**What you are asked to do:** In the listing below, a line holding "(div = 0 \/ Z.Even" and a line holding "change (putf y" mark the range. Retype both exactly, with all lines between them.

**Records supplied:**
(** C34. [magus_set_hclk]: requests with an odd ratio to the ARM clock, and for
    the undivided PLL output, change nothing; any other stores the divider of
    the slowest AHB clock that is not slower than the request (at most the ARM
    clock), which divides the ARM clock by one or by an even number.  The
    answer is the AHB clock, and the PLL, the ARM clock and the APB divider
    stay as they were. *)
Theorem set_hclk_correct f w s : rep w s -> pll_ok s -> 0 < f -> 0 < f_sys s ->
  exists v w' s', magus_set_hclk f w = Done v w' /\ rep w' s' /\ v = f_hclk s' /\
    f_pll s' = f_pll s /\ f_sys s' = f_sys s /\
    SCRM_CSDR_APBDIV (s' CSDR) = SCRM_CSDR_APBDIV (s CSDR) /\
    (forall a, a <> CSDR -> s' a = s a) /\
    if hclk_refused s f then s' CSDR = s CSDR
    else let div := SCRM_CSDR_HCLKDIV (s' CSDR) in
      (div = 0 \/ Z.Even (div + 1)) /\ Z.min f (f_sys s) <= v /\
      forall d, 0 <= d <= 15 -> Z.min f (f_sys s) <= f_sys s / (d + 1) -> v <= f_sys s / (d + 1).
Proof.
  intros Hw Hok Hf Hs. pose proof (set_hclk_run f w s Hw Hok Hf Hs) as Hrun. cbn zeta in Hrun.
  apply wp_run in Hrun as (v & w' & E & Hv & Hw'). do 3 eexists. split; [exact E|]. split; [exact Hw'|].
  split; [exact Hv|]. destruct (hclk_refused s f) eqn:Er; [split_and!; done|].
  set (h := Z.min f (f_sys s)) in *. set (d := pick (f_sys s) h 15) in *.
  assert (Hh : 0 < h <= f_sys s) by lia.
  destruct (hclk_upd_frame s d) as (Hpll & Hsys & Happ & Hoth).
  pose proof (pick_range (f_sys s) h 15 ltac:(lia)) as Hd. fold d in Hd.
  destruct (pick_slowest (f_sys s) h 15 Hh (f_sys_u32 s Hok) ltac:(lia)) as [Hlo Hbest]. fold d in Hlo, Hbest.
  unfold f_hclk in Hv. rewrite Hsys, hclk_upd_div in Hv by done.
cbn zeta. split_and!; [done..| |by subst v|by subst v].
  rewrite hclk_upd_div by done. unfold d. rewrite pick_below by (done || lia || by apply f_sys_u32).
  assert (Hq : 1 <= f_sys s / h) by (apply Z.div_le_lower_bound; lia).
  destruct (decide (f_sys s / h - 1 = 0)) as [->|Hne]; [left; lia|]. right.
  destruct (decide (15 <= f_sys s / h - 1)); [rewrite Z.min_r by done; by exists 8|].
  rewrite Z.min_l, Z.sub_add by lia. apply Z.even_spec. rewrite <- Z.negb_odd. apply negb_true_iff.
  unfold hclk_refused in Er. fold h in Er. apply orb_false_iff in Er as [Er _].
  destruct (h <? f_sys s) eqn:E'; zbool; [done|]. replace (f_sys s) with h in Hne by lia.
  rewrite Z.div_same in Hne by lia. lia.
Qed.

(** ** The ARM clock *)

Definition SDRAM_ECAS (y : Z) : Z := getf y 12 0x1.

Lemma ecas_bit y : SDRAM_ECAS y = 0 \/ SDRAM_ECAS y = 1.
Proof. pose proof (getf_range y 12 1 ltac:(lia)). change (getf y 12 (Z.ones 1)) with (SDRAM_ECAS y) in *. lia. Qed.

(** What the boards listed in the [#if] do with the controller of the memory. *)
Definition ecas_for (arm old : Z) : Z :=
  if arm / 1000 <=? 150000 then 0 else if arm / 1000 >=? 180000 then 1 else old.

Lemma ecas_write y on : (if on : bool then Z.lor y (Z.shiftl 1 12) else Z.land y (Z.lnot (Z.shiftl 1 12)))
  = putf y 12 0x1 (if on then 1 else 0).
Proof.
  change (putf y 12 0x1) with (putf y 12 (Z.ones 1)). apply bits_ext. intros i Hi. rewrite putf_bit by lia.
  assert (E1 : Z.testbit (Z.shiftl 1 12) i = (12 <=? i) && (i <? 12 + 1)).
  { change (Z.shiftl 1 12) with (2 ^ 12). rewrite Z.pow2_bits_eqb by lia.
    destruct (12 =? i) eqn:E, (12 <=? i) eqn:E', (i <? 12 + 1) eqn:E''; zbool; try done; lia. }
  destruct on; rewrite ?Z.lor_spec, ?Z.land_spec, ?Z.lnot_spec, E1 by lia;
    destruct ((12 <=? i) && (i <? 12 + 1)) eqn:E; rewrite ?orb_true_r, ?orb_false_r, ?andb_false_r, ?andb_true_r;
    try done; zbool; by replace i with 12 by lia.
Qed.

(** The state a request leaves, but for the other registers. *)
Definition sys_state (s : Z -> Z) (x y : Z) (w : W) : Prop :=
  exists s', rep w s' /\ s' CSDR = x /\ s' SDRAM_CFGR = y /\
    forall a, a <> CSDR -> a <> SDRAM_CFGR -> s' a = s a.

Lemma sys_state_rd_csdr s x y (Q : Z -> W -> Prop) w : sys_state s x y w ->
  (forall w', sys_state s x y w' -> Q x w') -> wp (io_rd32 (MAGUS_VIO_SCRM + scrm_csdr)) Q w.
Proof.
  intros (s1 & Hw & Hx & Hy & Ho) HQ. apply (wp_rd_csdr _ w s1 Hw). intros w' Hw'.
  rewrite Hx. apply HQ. by exists s1.
Qed.
Lemma sys_state_wr_csdr s x y d (Q : unit -> W -> Prop) w : sys_state s x y w -> in_u32 d ->
  (forall w', sys_state s d y w' -> Q tt w') -> wp (io_wr32 (MAGUS_VIO_SCRM + scrm_csdr) d) Q w.
Proof.
  intros (s1 & Hw & Hx & Hy & Ho) Hd HQ. apply (wp_wr_reg CSDR _ _ w s1 Hw); [live|done|done|].
  intros w' Hw'. apply HQ. exists (upd s1 CSDR d). split_and!; [done|by apply upd_reg_eq|by rewrite upd_reg_ne|].
  intros a Ha1 Ha2. rewrite upd_reg_ne by done. by apply Ho.
Qed.
Lemma sys_state_u32 s x y w : sys_state s x y w -> in_u32 x /\ in_u32 y.
Proof. intros (s1 & Hw & <- & <- & _). split; apply (rep_range w s1); done || live. Qed.

Lemma write_psclr_run s x y p w : sys_state s x y w ->
  wp (write_psclr MAGUS_VIO_SCRM p) (fun _ => sys_state s (putf x 12 0x7 p) y) w.
Proof.
  intros Hw. pose proof (sys_state_u32 _ _ _ _ Hw) as [Hx _].
  apply wp_bind, (sys_state_rd_csdr s x y _ w Hw). intros w1 Hw1.
  apply (sys_state_wr_csdr s x y _ _ w1 Hw1); [by apply (putf_u32 _ 12 3)|done].
Qed.
Lemma set_ecas_run s x y on w : sys_state s x y w ->
  wp (set_ecas y on) (fun _ => sys_state s x (putf y 12 0x1 (if on then 1 else 0))) w.
Proof.
  intros Hw. pose proof (sys_state_u32 _ _ _ _ Hw) as [_ Hy].
  destruct Hw as (s1 & Hw & Hx & Hy' & Ho). unfold set_ecas. rewrite ecas_write.
  apply (wp_wr_reg SDRAM_CFGR _ _ w s1 Hw); [live|done|by apply (putf_u32 _ 12 1)|].
  intros w' Hw'. eexists. split_and!; [exact Hw'|by rewrite upd_reg_ne|by apply upd_reg_eq|].
  intros a Ha1 Ha2. rewrite upd_reg_ne by done. by apply Ho.
Qed.

(** The order of the writes apart, both directions do the same. *)
Lemma ecas_steps s x y p arm (up : bool) w : sys_state s x y w ->
  wp (let! excpt :=
        (if up then
           (if arm / 1000 <=? 150000 then
              if SDRAM_ECAS y =? 1 then set_ecas y false else ret tt
            else if arm / 1000 >=? 180000 then
              if SDRAM_ECAS y =? 0 then set_ecas y true else ret tt
            else ret tt) ;; ret 0
         else if arm / 1000 <=? 150000 then
           (if SDRAM_ECAS y =? 1 then set_ecas y false else ret tt) ;; ret 0
         else if arm / 1000 >=? 180000 then
           write_psclr MAGUS_VIO_SCRM p ;;
           (if SDRAM_ECAS y =? 0 then set_ecas y true else ret tt) ;; ret 1
         else ret 0) in
      if excpt =? 0 then write_psclr MAGUS_VIO_SCRM p else ret tt)
    (fun _ => sys_state s (putf x 12 0x7 p) (putf y 12 0x1 (ecas_for arm (SDRAM_ECAS y)))) w.
Proof.
  assert (Hset : forall (on : bool) x w, sys_state s x y w ->
    wp (if SDRAM_ECAS y =? (if on then 0 else 1) then set_ecas y on else ret tt)
      (fun _ => sys_state s x (putf y 12 0x1 (if on then 1 else 0))) w).
  { intros on x' w' Hw'. destruct (_ =? _) eqn:E; [by apply set_ecas_run|]. apply wp_ret. zbool.
    enough (putf y 12 0x1 (if on then 1 else 0) = y) as -> by done.
    rewrite <- (putf_self y 12 1) at 2 by lia. f_equal.
    destruct (ecas_bit y) as [E'|E']; unfold SDRAM_ECAS in E'; change (Z.ones 1) with 0x1;
      rewrite E' in *; destruct on; done. }
  assert (Hid : putf y 12 0x1 (SDRAM_ECAS y) = y) by (apply (putf_self y 12 1); lia).
  assert (Hps : forall x1 y1 w1, sys_state s x1 y1 w1 -> wp (write_psclr MAGUS_VIO_SCRM p)
    (fun _ => sys_state s (putf x1 12 0x7 p) y1) w1) by (intros; by apply write_psclr_run).
  intros Hw. unfold ecas_for. apply wp_bind.
  destruct (arm / 1000 <=? 150000).
  - destruct up; apply wp_bind; (eapply wp_mono; [by apply (Hset false x)|]);
      intros [] w1 Hw1; apply wp_ret; by apply Hps.
  - destruct (arm / 1000 >=? 180000); [|rewrite Hid; destruct up; wp_simpl; by apply Hps].
    destruct up; apply wp_bind.
    + eapply wp_mono; [by apply (Hset true x)|]. intros [] w1 Hw1. apply wp_ret. by apply Hps.
    + eapply wp_mono; [by apply (Hps x y)|]. intros [] w1 Hw1. apply wp_bind.
      eapply wp_mono; [by apply (Hset true)|]. intros [] w2 Hw2. by apply wp_ret, wp_ret.
Qed.

Definition armclk_of (s : Z -> Z) (f : Z) : Z := Z.min f (f_pll s).
Definition psclr_of (s : Z -> Z) (f : Z) : Z := pick (f_pll s) (armclk_of s f) 7.

(** With neither clock divided the AHB divider is made 2. *)
Definition listed_csdr (s : Z -> Z) (f : Z) : Z :=
  let c := s CSDR in
  putf (if (psclr_of s f =? 0) && (SCRM_CSDR_HCLKDIV c =? 0)
        then putf c 8 0xf (SCRM_CSDR_HCLKDIV c + 1) else c) 12 0x7 (psclr_of s f).
Definition fixed_csdr (s : Z -> Z) (f : Z) : Z :=
  let c := s CSDR in let p := psclr_of s f in
  let q := u32 (f_pll s / (p + 1) / DEFAULT_FIX_AHB_CLK - 1) in
  putf (putf c 8 0xf (if (p =? 0) && (SCRM_CSDR_HCLKDIV c =? 0) then SCRM_CSDR_HCLKDIV c + 1
                      else if q =? u32 (-1) then 1 else q)) 12 0x7 p.

Lemma sys_state_init w s : rep w s -> sys_state s (s CSDR) (s SDRAM_CFGR) w.
Proof. intros Hw. by exists s. Qed.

**Exercise output:**
      (div = 0 \/ Z.Even (div + 1)) /\ Z.min f (f_sys s) <= v /\
      forall d, 0 <= d <= 15 -> Z.min f (f_sys s) <= f_sys s / (d + 1) -> v <= f_sys s / (d + 1).
Proof.
  intros Hw Hok Hf Hs. pose proof (set_hclk_run f w s Hw Hok Hf Hs) as Hrun. cbn zeta in Hrun.
  apply wp_run in Hrun as (v & w' & E & Hv & Hw'). do 3 eexists. split; [exact E|]. split; [exact Hw'|].
  split; [exact Hv|]. destruct (hclk_refused s f) eqn:Er; [split_and!; done|].
  set (h := Z.min f (f_sys s)) in *. set (d := pick (f_sys s) h 15) in *.
  assert (Hh : 0 < h <= f_sys s) by lia.
  destruct (hclk_upd_frame s d) as (Hpll & Hsys & Happ & Hoth).
  pose proof (pick_range (f_sys s) h 15 ltac:(lia)) as Hd. fold d in Hd.
  destruct (pick_slowest (f_sys s) h 15 Hh (f_sys_u32 s Hok) ltac:(lia)) as [Hlo Hbest]. fold d in Hlo, Hbest.
  unfold f_hclk in Hv. rewrite Hsys, hclk_upd_div in Hv by done.
cbn zeta. split_and!; [done..| |by subst v|by subst v].
  rewrite hclk_upd_div by done. unfold d. rewrite pick_below by (done || lia || by apply f_sys_u32).
  assert (Hq : 1 <= f_sys s / h) by (apply Z.div_le_lower_bound; lia).
  destruct (decide (f_sys s / h - 1 = 0)) as [->|Hne]; [left; lia|]. right.
  destruct (decide (15 <= f_sys s / h - 1)); [rewrite Z.min_r by done; by exists 8|].
  rewrite Z.min_l, Z.sub_add by lia. apply Z.even_spec. rewrite <- Z.negb_odd. apply negb_true_iff.
  unfold hclk_refused in Er. fold h in Er. apply orb_false_iff in Er as [Er _].
  destruct (h <? f_sys s) eqn:E'; zbool; [done|]. replace (f_sys s) with h in Hne by lia.
  rewrite Z.div_same in Hne by lia. lia.
Qed.

(** ** The ARM clock *)

Definition SDRAM_ECAS (y : Z) : Z := getf y 12 0x1.

Lemma ecas_bit y : SDRAM_ECAS y = 0 \/ SDRAM_ECAS y = 1.
Proof. pose proof (getf_range y 12 1 ltac:(lia)). change (getf y 12 (Z.ones 1)) with (SDRAM_ECAS y) in *. lia. Qed.

(** What the boards listed in the [#if] do with the controller of the memory. *)
Definition ecas_for (arm old : Z) : Z :=
  if arm / 1000 <=? 150000 then 0 else if arm / 1000 >=? 180000 then 1 else old.

Lemma ecas_write y on : (if on : bool then Z.lor y (Z.shiftl 1 12) else Z.land y (Z.lnot (Z.shiftl 1 12)))
  = putf y 12 0x1 (if on then 1 else 0).
Proof.
  change (putf y 12 0x1) with (putf y 12 (Z.ones 1)). apply bits_ext. intros i Hi. rewrite putf_bit by lia.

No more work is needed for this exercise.